In an email response to the lawsuit, Dr. Barbara Levy, chair of the RUC, said: “The RUC is the voice of physicians – an independent panel of physicians from all medical specialties, including primary care, who make recommendations on the value of the work and resources involved in patient care. The AMA makes the data and rationale for each RUC recommendation publicly available.”
But that data is only available for a price. Asked where data and rationale for RUC recommendations are kept, an AMA spokeswoman forwarded a link to an association publication , for sale for $320 for non-members.
According to the lawsuit, the AMA benefits financially from the RUC, which costs the association $6 million yearly to run. According to the lawsuit, the AMA obtains approximately $56 million annually from the “sale, licensing and, and other intellectually property” of CPT codes, which physicians use to bill Medicare and other insurers for procedures.

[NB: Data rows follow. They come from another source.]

Lemma normalizer_inv (a : args) (pd : ndarray2) (t : list event) (nv : norm_vars) :
  normalizer W a pd = (t, Ret nv) →
  ∃ t' fac,
    normalization_factor W a (over_columns (np_mean W) pd) (demeaned W a pd)
      = (t', Ret fac)
    ∧ length fac = ncols pd
    ∧ nv = NormVars
             (nan_to_num (map_columns (λ j x, F64.div x (fac !!! j)) 0 (ncols pd)
                            (demeaned W a pd)))
             (over_columns (np_mean W) pd) fac.
Proof.
  intros H.
  destruct (normalization_factor W a (over_columns (np_mean W) pd) (demeaned W a pd))
    as [t' [fac | e]] eqn:Hfac.
  - assert (Hlen : length fac = ncols pd).
    { rewrite <- (ncols_demeaned a pd).
      apply (normalization_factor_length a (over_columns (np_mean W) pd)
               (demeaned W a pd) t' fac); [| done].
      by rewrite length_over_columns, ncols_demeaned. }
    rewrite (normalizer_with_factor a pd t' fac Hfac Hlen) in H.
    injection H as _ <-. by exists t', fac.
  - by rewrite (normalizer_without_factor a pd t' e Hfac) in H.
Qed.

End Normalizer.

Ltac pick_method H :=
  unfold normalization_factor; rewrite H;
  repeat match goal with
         | |- context [decide (?x = ?y)] =>
             let Heq := fresh "Heq" in
             destruct (decide (x = y)) as [Heq | Heq];
             [try discriminate Heq | try (exfalso; apply Heq; reflexivity)]
         end;
  rewrite ?print_bind.

Section NormalizerClaims.

Context {Model : Type} (W : World Model).

Lemma factor_None (a : args) (mean : list float) (pd : ndarray2) :
  normmethod a = "None" →
  normalization_factor W a mean pd
  = ([Print [PyStr "will not normalize timecourses"]],
     Ret (map (λ m, F64.add (F64.mul m F64.zero) F64.one) mean)).
Proof. intros H. by pick_method H. Qed.

Lemma factor_percent (a : args) (mean : list float) (pd : ndarray2) :
  normmethod a = "percent" →
  normalization_factor W a mean pd
  = ([Print [PyStr "will normalize timecourses to percentage of mean"]], Ret mean).
Proof. intros H. by pick_method H. Qed.

Lemma factor_stddev (a : args) (mean : list float) (pd : ndarray2) :
  normmethod a = "stddev" →
  normalization_factor W a mean pd
  = ([Print [PyStr "will normalize timecourses to standard deviation of 1.0"]],
     Ret (over_columns (np_std W) pd)).
Proof. intros H. by pick_method H. Qed.

Lemma factor_z (a : args) (mean : list float) (pd : ndarray2) :
  normmethod a = "z" →
  normalization_factor W a mean pd
  = ([Print [PyStr "will normalize timecourses to variance of 1.0"]],
     Ret (over_columns (np_var W) pd)).
Proof. intros H. by pick_method H. Qed.

Lemma factor_mad (a : args) (mean : list float) (pd : ndarray2) :
  normmethod a = "mad" →
  normalization_factor W a mean pd
  = ([Print [PyStr "will normalize timecourses to median average deviate of 1.0"]],
     Ret (over_columns (mad W) pd)).
Proof. intros H. by pick_method H. Qed.

Lemma factor_p2p (a : args) (mean : list float) (pd : ndarray2) :
  normmethod a = "p2p" →
  normalization_factor W a mean pd
  = (Print [PyStr "will normalize timecourses to p-p deviation of 1.0"]
       :: trace (maxes ← over_columns_M (np_max W) pd;
                 mins ← over_columns_M (np_min W) pd;
                 mret (zip_with F64.sub maxes mins)),
     result (maxes ← over_columns_M (np_max W) pd;
             mins ← over_columns_M (np_min W) pd;
             mret (zip_with F64.sub maxes mins))).
Proof. intros H. by pick_method H. Qed.

Lemma factor_illegal (a : args) (mean : list float) (pd : ndarray2) :
  normmethod a ∉ legal_normmethods →
  normalization_factor W a mean pd
  = ([Print [PyStr "illegal normalization type"]], Raise SystemExit).
Proof.
  intros H. unfold normalization_factor.
  repeat (destruct (decide _) as [Heq | _];
          [exfalso; apply H; rewrite Heq; repeat constructor |]).
  by rewrite print_bind.
Qed.

Lemma normalizer_returns_total (a : args) (pd : ndarray2) (t : list event)
    (fac : list float) :
  normalization_factor W a (over_columns (np_mean W) pd) (demeaned W a pd)
    = (t, Ret fac) →
  ∃ t' nv,
    normalizer W a pd = (t', Ret nv) ∧ thenormfac nv = fac
    ∧ themean nv = over_columns (np_mean W) pd.
Proof.
  intros Hfac.
  assert (Hlen : length fac = ncols pd).
  { rewrite <- (ncols_demeaned W a pd).
    apply (normalization_factor_length W a (over_columns (np_mean W) pd)
             (demeaned W a pd) t fac); [| done].
    by rewrite length_over_columns, ncols_demeaned. }
  eexists _, _.
  split; [apply (normalizer_with_factor W a pd t fac Hfac Hlen) | done].
Qed.

(** What is left in [procdata] at time point [j], voxel row [i]. *)
Lemma normalized_item (a : args) (pd : ndarray2) (t : list event) (nv : norm_vars)
    (i j : nat) (v : float) :
  normalizer W a pd = (t, Ret nv) →
  j < ncols pd → item pd i j = Some v →
  ∃ c, thenormfac nv !! j = Some c
       ∧ item (normdata nv) i j
         = Some (F64.nan_to_num
                   (F64.div (if demean a
                             then F64.sub v (np_mean W (column pd j)) else v) c)).
Proof.
  intros H Hj Hv. apply normalizer_inv in H as (t' & fac & _ & Hlen & ->).
  exists (fac !!! j). split.
  - simpl. apply list_lookup_lookup_total_lt. lia.
  - simpl. rewrite item_nan_to_num, item_map_columns by done.
    rewrite item_demeaned by done. by rewrite Hv.
Qed.

(** C5, as the code has it.  After the division [np.nan_to_num] leaves
    only finite values in [procdata]: a NaN becomes 0, +infinity the
    largest finite double and -infinity the most negative one.  So at a
    time point whose factor is zero an entry is 0 when the value divided
    was zero or NaN, and the largest or most negative finite double, by
    the signs, when it was anything else. *)
Theorem C5_nan_to_num_after_division (a : args) (pd : ndarray2) (t : list event)
    (nv : norm_vars) :
  normalizer W a pd = (t, Ret nv) →
  (∀ i j x, item (normdata nv) i j = Some x → F64.is_finite x = true)
  ∧ (∀ i j v,
       j < ncols pd → item pd i j = Some v →
       ∃ c, thenormfac nv !! j = Some c
            ∧ let d := if demean a
                       then F64.sub v (np_mean W (column pd j)) else v in
              item (normdata nv) i j = Some (F64.nan_to_num (F64.div d c))
              ∧ (F64.is_zero c = true →
                 item (normdata nv) i j
                 = Some match d with
                        | S754_nan | S754_zero _ => F64.zero
                        | _ => if xorb (F64.sign d) (F64.sign c)
                               then F64.min_float else F64.max_float
                        end))
  ∧ F64.nan_to_num F64.nan = F64.zero
  ∧ F64.nan_to_num (S754_infinity false) = F64.max_float
  ∧ F64.nan_to_num (S754_infinity true) = F64.min_float
  ∧ (∀ x, F64.is_finite x = true → F64.nan_to_num x = x).
Proof.
  intros H. split; [| split; [| repeat split]].
  - intros i j x Hx.
    apply normalizer_inv in H as (t' & fac & _ & _ & ->). simpl in Hx.
    rewrite item_nan_to_num in Hx.
    destruct (item _ i j) as [y |]; [| done]. injection Hx as <-.
    apply nan_to_num_finite.
  - intros i j v Hj Hv.
    destruct (normalized_item a pd t nv i j v H Hj Hv) as (c & Hc & Hitem).
    exists c. split; [done |]. split; [done |].
    intros Hzero. rewrite Hitem. f_equal. by apply div_by_zero.
  - by intros [s | s | | s m e].
Qed.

The codes are created, published and trademarked by the AMA.
The lawsuit is the latest effort by primary care physicians to reform or overthrow the RUC. In June, the American Academy of Family Physicians, which holds a seat on the RUC, asked the committee to add four additional seats representing primary care. In a letter, the academy asked the RUC for a decision by March 1, 2012, six months after the next RUC meeting from Sept. 22 to 25, in Chicago. Among the 26 voting members, Dr. Lori Heim, board chair of the academy, said only three currently represent primary care, even though primary care doctors provide more than 40 percent of Medicare-paid office visits. Earlier in the year, some vocal members of the American Academy of Family Physicians urged the academy to drop out of the RUC altogether.

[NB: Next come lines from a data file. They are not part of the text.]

Lemma visit_without_data p v : visit [] p v = p.
Proof.
  destruct v as [node|template|stylesheet]; simpl; try reflexivity.
  unfold visitNode, _visitStringLiteralLike.
  destruct (isStringLiteralLike node); [|reflexivity].
  destruct (parent_kind node) as [[]|]; reflexivity.
Qed.
End Rule.

(** X14. Over a whole run of the element selectors rule, from recorders
    that have received no call and whatever nodes, templates and
    stylesheets are visited in whatever order: the text of the files stays
    as it was, and the calls held by every recorder come in pairs, the
    removal of the old name of a selector of the upgrade data (over its
    whole length) followed at once by the insertion of its new name at the
    same index.  Without upgrade data the visits record nothing. *)
Theorem element_selectors_run_records_pairs
    (findAllSubstringIndices : string -> string -> list nat)
    (treeFilePath : string -> string)
    (data : list ElementSelectorUpgradeData)
    (texts : gmap string string) (visits : list Visit) :
  let p := fold_left (visit findAllSubstringIndices treeFilePath data) visits
             (Project_new texts) in
  files p = texts /\
  (forall path, replaced_pairs data (recorded p path)) /\
  (forall path,
     Nat.Even (length (recorded p path)) /\
     Forall isRemoveOrInsertRight (recorded p path)) /\
  fold_left (visit findAllSubstringIndices treeFilePath []) visits
    (Project_new texts) = Project_new texts.
Proof.
  intros p.
  destruct (visits_pairs findAllSubstringIndices treeFilePath data visits
              (Project_new texts)) as [Hfiles Hpairs].
  { intros path. unfold recorded. simpl. rewrite lookup_empty. constructor. }
  split; [exact Hfiles|]. split; [exact Hpairs|]. split.
  - intros path. specialize (Hpairs path). fold p in Hpairs.
    induction Hpairs as [|start selector rest _ _ [[k Hk] Hall]].
    + split; [exists 0; reflexivity | constructor].
    + split.
      * exists (S k). simpl. rewrite Hk. lia.
      * repeat constructor. exact Hall.
  - clear. induction visits as [|v visits IH]; simpl; [reflexivity|].
    rewrite visit_without_data. exact IH.
Qed.
(** * vscode-jest: process listeners

    A shallow embedding of [src/JestExt/process-listeners.ts]: the
    [LongRunMonitor], the [AbstractProcessListener] dispatch, the
    [ListTestFileListener] and the [RunTestListener], together with the
    part of the JavaScript runtime they rely on (strings, numbers, regular
    expressions, timers), followed by the properties of the run-lifecycle
    protocol that are established about them. *)

From Stdlib Require Import String Ascii Bool Arith ZArith QArith Lia List.
From Stdlib Require DecimalString.
Import ListNotations.
Close Scope Q_scope.

Set Implicit Arguments.
Set Warnings "-register-all".

(* ================================================================== *)
(** * JavaScript strings *)
(* ================================================================== *)

(** A JavaScript string is a sequence of code units.  Code units are
    modelled by [ascii], i.e. the range U+0000..U+00FF. *)
Module JsString.

Definition jsstring := list ascii.

(** String literal of the source. *)
Definition str (s : string) : jsstring := list_ascii_of_string s.

Definition LF : ascii := "010"%char.
Definition CR : ascii := "013"%char.
Definition DQUOTE : ascii := "034"%char.

Definition code (c : ascii) : N := N_of_ascii c.

Fixpoint eqb (a b : jsstring) : bool :=
  match a, b with
  | [], [] => true
  | x :: a', y :: b' => Ascii.eqb x y && eqb a' b'
  | _, _ => false
  end.

(** [String.prototype.startsWith] *)
Fixpoint startsWith (p s : jsstring) : bool :=
  match p, s with
  | [], _ => true
  | x :: p', y :: s' => Ascii.eqb x y && startsWith p' s'
  | _ :: _, [] => false
  end.

(** [String.prototype.includes] *)
Fixpoint includes (p s : jsstring) : bool :=
  startsWith p s ||
  match s with
  | [] => false
  | _ :: s' => includes p s'
  end.

(** ECMAScript LineTerminator, within the modelled range. *)
Definition isLineTerminator (c : ascii) : bool :=
  Ascii.eqb c LF || Ascii.eqb c CR.

(** ECMAScript WhiteSpace and LineTerminator ([\s]), within the modelled
    range: TAB, LF, VT, FF, CR, SP, NBSP. *)
Definition isSpace (c : ascii) : bool :=
  let n := code c in
  ((9 <=? n) && (n <=? 13) || (n =? 32) || (n =? 160))%N.

Definition isDigit (c : ascii) : bool :=
  let n := code c in ((48 <=? n) && (n <=? 57))%N.

(** [Canonicalize] of a case-insensitive, non-unicode regular expression:
    the upper-case mapping of a single code unit.  U+00B5, U+00DF and
    U+00FF have no single upper-case code unit in the modelled range and
    are left alone. *)
Definition canonicalize (c : ascii) : ascii :=
  let n := code c in
  if ((97 <=? n) && (n <=? 122))%N then ascii_of_N (n - 32)
  else if ((224 <=? n) && (n <=? 254) && negb (n =? 247))%N
       then ascii_of_N (n - 32)
       else c.

(** The other member of the case pair of an upper-case code unit. *)
Definition uncanonicalize (c : ascii) : ascii :=
  let n := code c in
  if ((65 <=? n) && (n <=? 90))%N then ascii_of_N (n + 32)
  else if ((192 <=? n) && (n <=? 222) && negb (n =? 215))%N
       then ascii_of_N (n + 32)
       else c.

End JsString.
Export JsString.

(* ================================================================== *)
(** * JavaScript numbers *)
(* ================================================================== *)

(** A Number is NaN, an infinity or a finite double; finite doubles are
    dyadic rationals and are embedded in [Q].  The two zeros are not told
    apart. *)
Module JsNumber.

Inductive number : Type :=
| NaN
| PosInf
| NegInf
| Fin (q : Q).

Definition ofZ (z : Z) : number := Fin (inject_Z z).

(** [x > 0] *)
Definition gt0 (x : number) : bool :=
  match x with
  | NaN | NegInf => false
  | PosInf => true
  | Fin q => (0 <? Qnum q)%Z
  end.

(** [x <= 0] *)
Definition le0 (x : number) : bool :=
  match x with
  | NaN | PosInf => false
  | NegInf => true
  | Fin q => (Qnum q <=? 0)%Z
  end.

(** [Number.isInteger] *)
Definition isInteger (x : number) : bool :=
  match x with
  | Fin q => (Qnum q mod Zpos (Qden q) =? 0)%Z
  | _ => false
  end.

(** Round a non-negative integer to the nearest double, ties to even;
    integers from [2^1024 - 2^970] on round to [+Infinity]. *)
Definition roundInteger (n : Z) : number :=
  if (n <? 2 ^ 53)%Z then ofZ n
  else
    let e := (Z.log2 n - 52)%Z in
    let q := (n / 2 ^ e)%Z in
    let r := (n mod 2 ^ e)%Z in
    let half := (2 ^ (e - 1))%Z in
    let q' := if (half <? r)%Z || ((r =? half)%Z && Z.odd q)
              then (q + 1)%Z else q in
    let v := (q' * 2 ^ e)%Z in
    if (2 ^ 1024 <=? v)%Z then PosInf else ofZ v.

Definition digitValue (c : ascii) : Z := Z.of_N (code c) - 48.

(** Mathematical value of a string of decimal digits. *)
Definition decimalValue (ds : jsstring) : Z :=
  fold_left (fun acc c => 10 * acc + digitValue c)%Z ds 0%Z.

(** [Number(s)] for [s] a string of decimal digits, the only kind of
    argument the listeners pass to it ([Number('')] is [0]); [NaN] stands
    for the result on every other argument. *)
Definition Number (s : jsstring) : number :=
  if forallb isDigit s then roundInteger (decimalValue s) else NaN.

End JsNumber.
Export JsNumber.

(* ================================================================== *)
(** * Regular expressions *)
(* ================================================================== *)

(** A backtracking matcher for the fragment of ECMAScript regular
    expressions that the listeners use.  A pattern is matched at one
    position; the matcher returns every way the pattern can match there,
    in the order in which a backtracking engine tries them, so that the
    head of the list is the match that JavaScript reports. *)
Module RegExp.

Record Flags : Type := mkFlags {
  global : bool;
  ignoreCase : bool;
  multiline : bool
}.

In March, Rep. Jim McDermott, D-Wash., introduced a bill pushed by family physicians that would require CMS to use independent contractors to identify physician services that are incorrectly valued. The bill would also require an annual review of medical procedures that are potentially over or undervalued. The bill, which was referred in April to the House Ways and Means Subcommittee on Health, has gained no traction in the Republican-controlled chamber of Congress.
The AMA, which spent $8.5 million lobbying Congress and federal agencies during the first six months of 2011, has built strong ties in Washington. That’s one reason, Fischer said, that he and the other plaintiffs in the lawsuit are taking the issue to court instead of pushing Congress or CMS to act.
“We certainly don’t have the money that the AMA has,” Fischer said, “but we have the law on our side. At some point you have to rely on being right instead of being rich.”